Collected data
>>>
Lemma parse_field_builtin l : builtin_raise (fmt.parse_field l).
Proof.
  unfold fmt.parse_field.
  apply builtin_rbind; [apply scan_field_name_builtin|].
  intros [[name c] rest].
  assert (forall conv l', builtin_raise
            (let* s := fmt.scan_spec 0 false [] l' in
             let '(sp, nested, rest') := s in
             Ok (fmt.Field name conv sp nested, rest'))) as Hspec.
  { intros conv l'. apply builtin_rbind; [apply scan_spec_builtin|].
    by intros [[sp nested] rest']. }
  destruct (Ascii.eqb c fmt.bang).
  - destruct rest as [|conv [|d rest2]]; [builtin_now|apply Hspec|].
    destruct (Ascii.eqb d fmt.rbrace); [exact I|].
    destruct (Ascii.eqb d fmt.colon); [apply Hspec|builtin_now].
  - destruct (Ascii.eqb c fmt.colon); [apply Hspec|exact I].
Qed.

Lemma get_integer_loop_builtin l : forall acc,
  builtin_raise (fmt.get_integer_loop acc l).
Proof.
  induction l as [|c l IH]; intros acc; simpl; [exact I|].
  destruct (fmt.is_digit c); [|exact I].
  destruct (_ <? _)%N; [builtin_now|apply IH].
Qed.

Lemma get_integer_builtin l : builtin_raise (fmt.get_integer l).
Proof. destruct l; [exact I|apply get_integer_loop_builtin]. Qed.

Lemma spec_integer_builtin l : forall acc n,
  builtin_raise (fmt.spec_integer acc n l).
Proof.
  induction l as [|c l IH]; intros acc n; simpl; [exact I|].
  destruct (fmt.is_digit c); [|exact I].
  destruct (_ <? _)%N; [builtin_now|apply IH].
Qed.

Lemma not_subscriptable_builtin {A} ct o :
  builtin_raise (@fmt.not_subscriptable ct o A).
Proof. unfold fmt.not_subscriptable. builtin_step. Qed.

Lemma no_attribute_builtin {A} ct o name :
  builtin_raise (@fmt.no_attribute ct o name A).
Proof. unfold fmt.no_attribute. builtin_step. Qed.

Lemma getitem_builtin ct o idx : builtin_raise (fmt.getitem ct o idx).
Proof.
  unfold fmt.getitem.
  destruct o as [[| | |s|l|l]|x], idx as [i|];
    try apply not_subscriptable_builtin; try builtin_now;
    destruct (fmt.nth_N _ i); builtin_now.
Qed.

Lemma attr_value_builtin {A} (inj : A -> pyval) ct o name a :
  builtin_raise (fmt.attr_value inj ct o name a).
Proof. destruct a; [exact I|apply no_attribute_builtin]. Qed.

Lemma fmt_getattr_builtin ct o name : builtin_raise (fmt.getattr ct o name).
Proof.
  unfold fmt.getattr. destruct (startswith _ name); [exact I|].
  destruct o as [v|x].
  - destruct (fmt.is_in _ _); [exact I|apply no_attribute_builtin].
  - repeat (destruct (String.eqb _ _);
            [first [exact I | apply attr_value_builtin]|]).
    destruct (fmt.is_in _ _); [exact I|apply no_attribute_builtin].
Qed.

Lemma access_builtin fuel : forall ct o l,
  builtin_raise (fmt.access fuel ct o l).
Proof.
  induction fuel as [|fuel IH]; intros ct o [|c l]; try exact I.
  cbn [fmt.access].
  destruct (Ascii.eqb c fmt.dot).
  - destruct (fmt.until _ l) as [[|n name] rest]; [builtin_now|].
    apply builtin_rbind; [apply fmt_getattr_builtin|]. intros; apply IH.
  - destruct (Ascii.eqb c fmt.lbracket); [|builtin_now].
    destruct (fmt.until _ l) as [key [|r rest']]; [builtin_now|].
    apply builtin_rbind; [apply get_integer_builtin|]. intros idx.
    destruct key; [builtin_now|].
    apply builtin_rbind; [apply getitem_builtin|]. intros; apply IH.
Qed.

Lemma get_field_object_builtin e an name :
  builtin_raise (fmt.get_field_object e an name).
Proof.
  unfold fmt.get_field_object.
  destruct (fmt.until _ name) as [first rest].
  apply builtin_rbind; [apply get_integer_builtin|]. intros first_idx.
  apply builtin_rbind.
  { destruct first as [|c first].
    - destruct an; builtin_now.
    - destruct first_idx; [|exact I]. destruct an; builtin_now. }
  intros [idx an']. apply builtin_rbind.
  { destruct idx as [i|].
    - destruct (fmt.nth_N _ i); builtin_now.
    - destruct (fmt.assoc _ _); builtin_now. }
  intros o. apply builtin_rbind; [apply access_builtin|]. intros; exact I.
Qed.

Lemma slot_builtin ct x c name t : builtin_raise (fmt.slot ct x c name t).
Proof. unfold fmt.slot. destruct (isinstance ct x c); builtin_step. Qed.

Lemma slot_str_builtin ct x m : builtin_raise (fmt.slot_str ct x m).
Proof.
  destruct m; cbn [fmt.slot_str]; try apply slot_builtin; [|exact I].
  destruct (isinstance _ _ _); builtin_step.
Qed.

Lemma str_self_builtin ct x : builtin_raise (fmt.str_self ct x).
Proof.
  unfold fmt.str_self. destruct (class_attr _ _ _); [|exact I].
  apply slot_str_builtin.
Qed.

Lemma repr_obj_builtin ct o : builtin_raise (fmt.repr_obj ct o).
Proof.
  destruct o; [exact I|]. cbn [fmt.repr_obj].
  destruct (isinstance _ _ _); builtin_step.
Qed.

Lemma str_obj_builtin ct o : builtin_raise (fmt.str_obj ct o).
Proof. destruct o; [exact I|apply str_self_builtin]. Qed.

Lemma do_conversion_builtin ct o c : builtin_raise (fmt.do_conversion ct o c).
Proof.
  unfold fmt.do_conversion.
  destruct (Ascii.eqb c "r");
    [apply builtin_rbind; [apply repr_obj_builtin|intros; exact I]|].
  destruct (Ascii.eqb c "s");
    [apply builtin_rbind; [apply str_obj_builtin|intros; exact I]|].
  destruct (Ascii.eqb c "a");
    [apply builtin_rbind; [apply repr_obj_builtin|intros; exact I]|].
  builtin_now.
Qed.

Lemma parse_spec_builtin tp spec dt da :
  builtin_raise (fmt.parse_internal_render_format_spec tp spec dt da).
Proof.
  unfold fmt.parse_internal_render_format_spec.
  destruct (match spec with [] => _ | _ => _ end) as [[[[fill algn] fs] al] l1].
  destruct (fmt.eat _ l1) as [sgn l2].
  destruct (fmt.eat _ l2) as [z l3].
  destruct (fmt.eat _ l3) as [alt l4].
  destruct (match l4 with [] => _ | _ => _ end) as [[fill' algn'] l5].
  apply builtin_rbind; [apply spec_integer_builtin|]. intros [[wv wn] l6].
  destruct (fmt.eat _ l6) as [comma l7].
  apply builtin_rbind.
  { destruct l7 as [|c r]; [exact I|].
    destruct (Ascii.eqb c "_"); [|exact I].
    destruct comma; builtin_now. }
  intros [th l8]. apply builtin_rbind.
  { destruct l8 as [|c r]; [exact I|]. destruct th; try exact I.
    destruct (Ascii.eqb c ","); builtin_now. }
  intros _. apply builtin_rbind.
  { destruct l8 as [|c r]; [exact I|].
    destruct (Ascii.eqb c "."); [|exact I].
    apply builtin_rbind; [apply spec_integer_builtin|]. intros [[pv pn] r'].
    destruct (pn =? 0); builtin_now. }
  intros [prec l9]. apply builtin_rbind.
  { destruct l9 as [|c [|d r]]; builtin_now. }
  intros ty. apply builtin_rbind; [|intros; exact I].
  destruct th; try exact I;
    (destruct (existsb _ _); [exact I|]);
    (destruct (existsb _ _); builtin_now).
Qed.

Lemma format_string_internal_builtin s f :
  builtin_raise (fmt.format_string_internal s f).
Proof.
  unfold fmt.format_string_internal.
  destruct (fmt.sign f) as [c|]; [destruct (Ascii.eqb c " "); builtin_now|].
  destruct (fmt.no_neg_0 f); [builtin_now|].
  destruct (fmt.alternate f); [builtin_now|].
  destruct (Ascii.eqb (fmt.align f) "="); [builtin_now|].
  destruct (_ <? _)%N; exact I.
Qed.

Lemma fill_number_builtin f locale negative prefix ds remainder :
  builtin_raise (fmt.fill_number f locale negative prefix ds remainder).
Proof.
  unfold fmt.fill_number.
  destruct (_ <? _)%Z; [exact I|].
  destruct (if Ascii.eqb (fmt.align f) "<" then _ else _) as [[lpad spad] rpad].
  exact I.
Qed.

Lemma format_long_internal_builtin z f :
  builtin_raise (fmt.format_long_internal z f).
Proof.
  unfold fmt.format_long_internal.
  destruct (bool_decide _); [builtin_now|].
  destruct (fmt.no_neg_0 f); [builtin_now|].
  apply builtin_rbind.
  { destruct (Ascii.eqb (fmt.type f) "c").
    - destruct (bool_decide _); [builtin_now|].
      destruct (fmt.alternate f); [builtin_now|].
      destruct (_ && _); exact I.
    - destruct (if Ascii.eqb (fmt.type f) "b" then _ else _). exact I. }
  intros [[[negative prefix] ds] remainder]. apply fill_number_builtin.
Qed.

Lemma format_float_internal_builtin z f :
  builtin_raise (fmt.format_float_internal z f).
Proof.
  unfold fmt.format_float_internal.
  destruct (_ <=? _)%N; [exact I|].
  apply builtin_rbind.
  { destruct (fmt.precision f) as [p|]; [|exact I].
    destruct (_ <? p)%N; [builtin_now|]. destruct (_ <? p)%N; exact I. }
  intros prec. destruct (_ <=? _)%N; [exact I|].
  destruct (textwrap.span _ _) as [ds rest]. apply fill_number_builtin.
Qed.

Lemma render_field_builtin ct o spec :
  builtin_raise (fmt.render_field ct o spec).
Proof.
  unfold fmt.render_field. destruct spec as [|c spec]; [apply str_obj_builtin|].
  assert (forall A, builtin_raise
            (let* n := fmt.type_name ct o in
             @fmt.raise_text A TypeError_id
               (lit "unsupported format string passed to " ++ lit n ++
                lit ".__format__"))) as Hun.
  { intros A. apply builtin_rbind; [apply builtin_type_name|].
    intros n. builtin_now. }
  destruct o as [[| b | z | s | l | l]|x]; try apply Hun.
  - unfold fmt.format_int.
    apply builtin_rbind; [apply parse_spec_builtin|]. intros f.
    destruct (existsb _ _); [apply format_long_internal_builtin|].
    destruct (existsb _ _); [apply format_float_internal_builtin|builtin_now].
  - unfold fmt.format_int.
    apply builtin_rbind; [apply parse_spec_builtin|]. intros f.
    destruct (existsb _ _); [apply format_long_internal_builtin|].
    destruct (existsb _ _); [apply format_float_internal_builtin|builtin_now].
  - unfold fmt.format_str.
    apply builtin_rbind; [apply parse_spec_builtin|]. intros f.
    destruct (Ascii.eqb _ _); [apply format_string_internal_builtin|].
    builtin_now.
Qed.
<<<
_Exercise goal:_ Retype only this range exactly: the first line of the data through the line where "Ok (fmt.Field name" appears.

_The answer:_
Lemma parse_field_builtin l : builtin_raise (fmt.parse_field l).
Proof.
  unfold fmt.parse_field.
  apply builtin_rbind; [apply scan_field_name_builtin|].
  intros [[name c] rest].
  assert (forall conv l', builtin_raise
            (let* s := fmt.scan_spec 0 false [] l' in
             let '(sp, nested, rest') := s in
             Ok (fmt.Field name conv sp nested, rest'))) as Hspec.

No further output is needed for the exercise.